In the entries below, find the line with "Lemma shl14_pair x" and the line with "Lemma exit4 : digit c ->". Return those two lines and all lines between them, exactly.
------------------------------------------------
(** The loop [for(i=1; (v >>= 7)!=0; i++)]. *)
Fixpoint sqlite3VarintLen_loop (fuel : nat) (i v : Z) : Z :=
  match fuel with
  | O => i
  | S fuel =>
      let v := v >> 7 in
      if v =? 0 then i else sqlite3VarintLen_loop fuel (i + 1) v
  end.

Definition sqlite3VarintLen (v : Z) : Z := sqlite3VarintLen_loop 10 1 v.

(** ** Reference decoder

    The encoding as the comment in [util.c] states it: up to eight bytes carry
    seven bits each, high bit set on all but the last; a ninth byte carries
    eight bits. *)
Fixpoint varint_ref (k : nat) (n acc : Z) (p : list Z) : option (Z * Z) :=
  match k, p with
  | _, [] => None
  | O, c :: _ => Some (acc * 256 + c, n + 1)
  | S k, b :: p =>
      if b <? 128 then Some (acc * 128 + b, n + 1)
      else varint_ref k (n + 1) (acc * 128 + (b - 128)) p
  end.

Definition varint_spec (p : list Z) : option (Z * Z) := varint_ref 8 0 0 p.

(** ** Numbers written in base 128 *)

Definition hz (x : Z) (l : list Z) : Z := fold_left (fun acc d => acc * 128 + d) l x.

Definition digit (d : Z) : Prop := 0 <= d < 128.

Lemma lor_hz l1 l2 : forall x y,
  length l1 = length l2 -> Forall digit l1 -> Forall digit l2 ->
  hz x l1 .| hz y l2 = hz (x .| y) (zip_with Z.lor l1 l2).
Proof.
  revert l2. induction l1 as [|d l1 IH]; intros [|e l2] x y Hlen H1 H2; simpl in *;
    try (lia || done).
  inversion H1; inversion H2; subst.
  unfold hz in *; simpl. rewrite IH by (done || lia).
  f_equal. by apply (lor_split 7).
Qed.

Lemma land_hz l1 l2 : forall x y,
  length l1 = length l2 -> Forall digit l1 -> Forall digit l2 ->
  hz x l1 .& hz y l2 = hz (x .& y) (zip_with Z.land l1 l2).
Proof.
  revert l2. induction l1 as [|d l1 IH]; intros [|e l2] x y Hlen H1 H2; simpl in *;
    try (lia || done).
  inversion H1; inversion H2; subst.
  unfold hz in *; simpl. rewrite IH by (done || lia).
  f_equal. by apply (land_split 7).
Qed.

Lemma mask_2_0 x y :
  0 <= y < 256 -> (x * 2 ^ 14 + y) .& SLOT_2_0 = x mod 128 * 2 ^ 14 + y mod 128.
Proof.
  intros Hy. change SLOT_2_0 with (127 * 2 ^ 14 + 127).
  rewrite land_split, !land_0x7f by lia. done.
Qed.

Lemma mask_4_2_0 x y z :
  0 <= x < 16 -> 0 <= y < 256 -> 0 <= z < 256 ->
  ((x * 2 ^ 14 + y) * 2 ^ 14 + z) .& SLOT_4_2_0
  = (x * 2 ^ 14 + y mod 128) * 2 ^ 14 + z mod 128.
Proof.
  intros Hx Hy Hz.
  change SLOT_4_2_0 with ((15 * 2 ^ 14 + 127) * 2 ^ 14 + 127).
  rewrite !land_split, !land_0x7f by lia.
  rewrite (land_ones_mod x 4), !(Z.mod_small x) by lia. lia.
Qed.

(** [u32 (x << k)] drops the bits above the word. *)
Lemma u32_shl x k : 0 <= k <= 32 -> u32 (x << k) = x mod 2 ^ (32 - k) * 2 ^ k.
Proof.
  intros Hk. unfold u32. rewrite Z.shiftl_mul_pow2 by lia.
  replace (2 ^ 32) with (2 ^ (32 - k) * 2 ^ k).
  - rewrite Z.mul_mod_distr_r by lia. done.
  - rewrite <- Z.pow_add_r by lia. f_equal. lia.
Qed.

(** A word of the decoder shifted by 14 with the next byte ored in. *)
Lemma shl14_or x y : 0 <= y < 256 -> u32 (x << 14) .| y = x mod 2 ^ 18 * 2 ^ 14 + y.
Proof. intros. rewrite u32_shl by lia. apply lor_add_low; lia. Qed.

Lemma shl14_pair x y z :
  0 <= y < 256 -> 0 <= z < 256 ->
  u32 ((x * 2 ^ 14 + y) << 14) .| z = (x mod 16 * 2 ^ 14 + y) * 2 ^ 14 + z.
Proof. intros. rewrite shl14_or by lia. zdm. Qed.

Lemma bit7_field x y : 0 <= y < 256 -> ((x * 2 ^ 14 + y) .& 0x80 =? 0) = (y <? 128).
Proof. intros. rewrite bit7_clear. replace ((x * 2 ^ 14 + y) mod 256) with y by zdm. done. Qed.

Lemma high_word s k a :
  0 <= k -> 0 <= s < 2 ^ 32 -> 0 <= a < 2 ^ 32 ->
  u64 ((s >> k) << 32) .| a = s / 2 ^ k * 2 ^ 32 + a.
Proof.
  intros Hk Hs Ha. rewrite Z.shiftr_div_pow2, Z.shiftl_mul_pow2 by lia.
  assert (0 <= s / 2 ^ k < 2 ^ 32)
    by (split; [apply Z.div_pos|apply Z.div_lt_upper_bound]; nia).
  rewrite u64_id by (unfold is_u64; lia). apply lor_add_low; lia.
Qed.

Lemma or_digits x y l1 l2 a b :
  a = hz x l1 -> b = hz y l2 ->
  length l1 = length l2 -> Forall digit l1 -> Forall digit l2 ->
  a .| b = hz (x .| y) (zip_with Z.lor l1 l2).
Proof. intros -> ->. apply lor_hz. Qed.

(** ** The words of each exit of the decoder

    [d0 .. d7] are the low seven bits of the bytes with the high bit set, [c]
    is the last byte. *)

Ltac hz_eq := unfold hz; cbn [fold_left]; lia.
Ltac hz_zdm := unfold hz, digit in *; cbn [fold_left]; zdm.
Ltac digits := repeat constructor; unfold digit in *; lia.
Ltac ored x l1 y l2 b :=
  rewrite (or_digits x y l1 l2 _ b) by (done || hz_eq || digits);
  cbn [zip_with]; rewrite ?Z.lor_0_r, ?Z.lor_0_l.

Section Exits.
Context (c d0 d1 : Z) (B0 : digit d0) (B1 : digit d1).

Lemma exit3 : digit c ->
  (d0 * 2 ^ 14 + c) .| u32 (d1 << 7) = hz 0 [d0; d1; c].
Proof.
  unfold digit in *. intros. rewrite u32_shl, Z.mod_small by lia.
  ored d0 [0; c] 0 [d1; 0] (d1 * 2 ^ 7). hz_eq.
Qed.

Context (d2 : Z) (B2 : digit d2).

Lemma exit4 : digit c ->
  u32 ((d0 * 2 ^ 14 + d2) << 7) .| (d1 * 2 ^ 14 + c) = hz d0 [d1; d2; c].
Proof.
  unfold digit in *. intros. rewrite u32_shl, Z.mod_small by lia.
  ored d0 [0; d2; 0] 0 [d1; 0; c] (d1 * 2 ^ 14 + c). done.
Qed.

Context (d3 : Z) (B3 : digit d3).

Lemma exit5 : digit c ->
  u64 ((d0 * 2 ^ 14 + d2) >> 18 << 32)
  .| ((d0 mod 16 * 2 ^ 14 + d2) * 2 ^ 14 + c .| u32 ((d1 * 2 ^ 14 + d3) << 7))
  = hz 0 [d0; d1; d2; d3; c].
Proof.
  unfold digit in *. intros. rewrite u32_shl, (Z.mod_small (_ + _)) by lia.
  ored (d0 mod 16) [0; d2; 0; c] 0 [d1; 0; d3; 0] ((d1 * 2 ^ 14 + d3) * 2 ^ 7).
  rewrite high_word by hz_zdm. hz_zdm.
Qed.

Context (d4 : Z) (B4 : digit d4).

Lemma exit6 : digit c ->
  u64 (hz d0 [d1; d2; d3] >> 18 << 32)
  .| (u32 ((d2 * 2 ^ 14 + d4) << 7) .| ((d1 mod 16 * 2 ^ 14 + d3) * 2 ^ 14 + c))
  = hz 0 [d0; d1; d2; d3; d4; c].
Proof.
  unfold digit in *. intros. rewrite u32_shl, (Z.mod_small (_ + _)) by lia.
  ored 0 [d2; 0; d4; 0] (d1 mod 16) [0; d3; 0; c]
    ((d1 mod 16 * 2 ^ 14 + d3) * 2 ^ 14 + c).
  rewrite high_word by hz_zdm. hz_zdm.
Qed.

Context (d5 : Z) (B5 : digit d5).

Lemma exit7 : digit c ->
  u64 (hz d0 [d1; d2; d3] >> 11 << 32)
  .| ((d2 mod 16 * 2 ^ 14 + d4) * 2 ^ 14 + c .| u32 ((d3 * 2 ^ 14 + d5) << 7))
  = hz 0 [d0; d1; d2; d3; d4; d5; c].
Proof.
  unfold digit in *. intros. rewrite u32_shl, (Z.mod_small (_ + _)) by lia.
  ored (d2 mod 16) [0; d4; 0; c] 0 [d3; 0; d5; 0] ((d3 * 2 ^ 14 + d5) * 2 ^ 7).
  rewrite high_word by hz_zdm. hz_zdm.
Qed.

Context (d6 : Z) (B6 : digit d6).

Lemma exit8 : digit c ->
  u64 (hz d0 [d1; d2; d3] >> 4 << 32)
  .| (u32 ((d4 * 2 ^ 14 + d6) << 7) .| ((d3 mod 16 * 2 ^ 14 + d5) * 2 ^ 14 + c))
  = hz 0 [d0; d1; d2; d3; d4; d5; d6; c].
Proof.
  unfold digit in *. intros. rewrite u32_shl, (Z.mod_small (_ + _)) by lia.
  ored 0 [d4; 0; d6; 0] (d3 mod 16) [0; d5; 0; c]
    ((d3 mod 16 * 2 ^ 14 + d5) * 2 ^ 14 + c).
  rewrite high_word by hz_zdm. hz_zdm.
Qed.

Context (d7 : Z) (B7 : digit d7).

Lemma exit9 : 0 <= c < 256 ->
  u64 ((u32 (hz d0 [d1; d2; d3] << 4) .| d4 >> 3) << 32)
  .| (u32 ((d4 * 2 ^ 14 + d6) << 15) .| c .| u32 ((d5 * 2 ^ 14 + d7) << 8))
  = hz 0 [d0; d1; d2; d3; d4; d5; d6; d7] * 256 + c.
Proof.
  intros Hc.
  replace (u32 ((d4 * 2 ^ 14 + d6) << 15) .| c)
    with (hz (d4 mod 8) [0; d6; 0] * 2 ^ 8 + c)
    by (rewrite u32_shl, lor_add_low by lia; hz_zdm).
  replace (u32 ((d5 * 2 ^ 14 + d7) << 8)) with (hz 0 [d5; 0; d7] * 2 ^ 8 + 0)
    by (unfold digit in *; rewrite u32_shl, Z.mod_small by lia; hz_eq).
  rewrite lor_split, lor_hz by (done || digits || lia).
  cbn [zip_with]. rewrite ?Z.lor_0_r, ?Z.lor_0_l.
  replace (u32 (hz d0 [d1; d2; d3] << 4) .| d4 >> 3)
    with (hz d0 [d1; d2; d3] * 2 ^ 4 + d4 / 2 ^ 3)
    by (rewrite u32_shl, Z.mod_small, Z.shiftr_div_pow2, lor_add_low by hz_zdm; done).
  rewrite <- (Z.shiftr_0_r (_ * 2 ^ 4 + _)), high_word by hz_zdm. hz_zdm.
Qed.
End Exits.

(** ** The unrolled decoder computes the reference decoding *)

(** Exposes the next byte [q] of [p], reads it and unfolds the reference. *)
Ltac expose p q Hq :=
  lazymatch goal with
  | H : Forall is_u8 p |- _ =>
      destruct p as [|q p]; [done|];
      let H' := fresh in
      inversion H as [|? ? Hq H']; subst; clear H; rename H' into H; unfold is_u8 in Hq
  end;
  lazymatch goal with
  | |- mbind ?k _ = ?r =>
      let r' := eval cbn [varint_ref] in r in change (k q = r'); cbv beta zeta
  end.

(** Names the low seven bits [d] of a byte [q] whose high bit is set. *)
Ltac name_digit q d B :=
  set (d := q - 128); assert (B : digit d) by (unfold digit, d; lia);
  replace (q mod 128) with d by (unfold d; zdm).

Ltac exit_by E :=
  rewrite E by (done || (unfold digit; lia)); f_equal; f_equal; hz_eq.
------------------------------------------------
> [Answer space]:
Lemma shl14_pair x y z :
  0 <= y < 256 -> 0 <= z < 256 ->
  u32 ((x * 2 ^ 14 + y) << 14) .| z = (x mod 16 * 2 ^ 14 + y) * 2 ^ 14 + z.
Proof. intros. rewrite shl14_or by lia. zdm. Qed.

Lemma bit7_field x y : 0 <= y < 256 -> ((x * 2 ^ 14 + y) .& 0x80 =? 0) = (y <? 128).
Proof. intros. rewrite bit7_clear. replace ((x * 2 ^ 14 + y) mod 256) with y by zdm. done. Qed.

Lemma high_word s k a :
  0 <= k -> 0 <= s < 2 ^ 32 -> 0 <= a < 2 ^ 32 ->
  u64 ((s >> k) << 32) .| a = s / 2 ^ k * 2 ^ 32 + a.
Proof.
  intros Hk Hs Ha. rewrite Z.shiftr_div_pow2, Z.shiftl_mul_pow2 by lia.
  assert (0 <= s / 2 ^ k < 2 ^ 32)
    by (split; [apply Z.div_pos|apply Z.div_lt_upper_bound]; nia).
  rewrite u64_id by (unfold is_u64; lia). apply lor_add_low; lia.
Qed.

Lemma or_digits x y l1 l2 a b :
  a = hz x l1 -> b = hz y l2 ->
  length l1 = length l2 -> Forall digit l1 -> Forall digit l2 ->
  a .| b = hz (x .| y) (zip_with Z.lor l1 l2).
Proof. intros -> ->. apply lor_hz. Qed.

(** ** The words of each exit of the decoder

    [d0 .. d7] are the low seven bits of the bytes with the high bit set, [c]
    is the last byte. *)

Ltac hz_eq := unfold hz; cbn [fold_left]; lia.
Ltac hz_zdm := unfold hz, digit in *; cbn [fold_left]; zdm.
Ltac digits := repeat constructor; unfold digit in *; lia.
Ltac ored x l1 y l2 b :=
  rewrite (or_digits x y l1 l2 _ b) by (done || hz_eq || digits);
  cbn [zip_with]; rewrite ?Z.lor_0_r, ?Z.lor_0_l.

Section Exits.
Context (c d0 d1 : Z) (B0 : digit d0) (B1 : digit d1).

Lemma exit3 : digit c ->
  (d0 * 2 ^ 14 + c) .| u32 (d1 << 7) = hz 0 [d0; d1; c].
Proof.
  unfold digit in *. intros. rewrite u32_shl, Z.mod_small by lia.
  ored d0 [0; c] 0 [d1; 0] (d1 * 2 ^ 7). hz_eq.
Qed.

Context (d2 : Z) (B2 : digit d2).

Lemma exit4 : digit c ->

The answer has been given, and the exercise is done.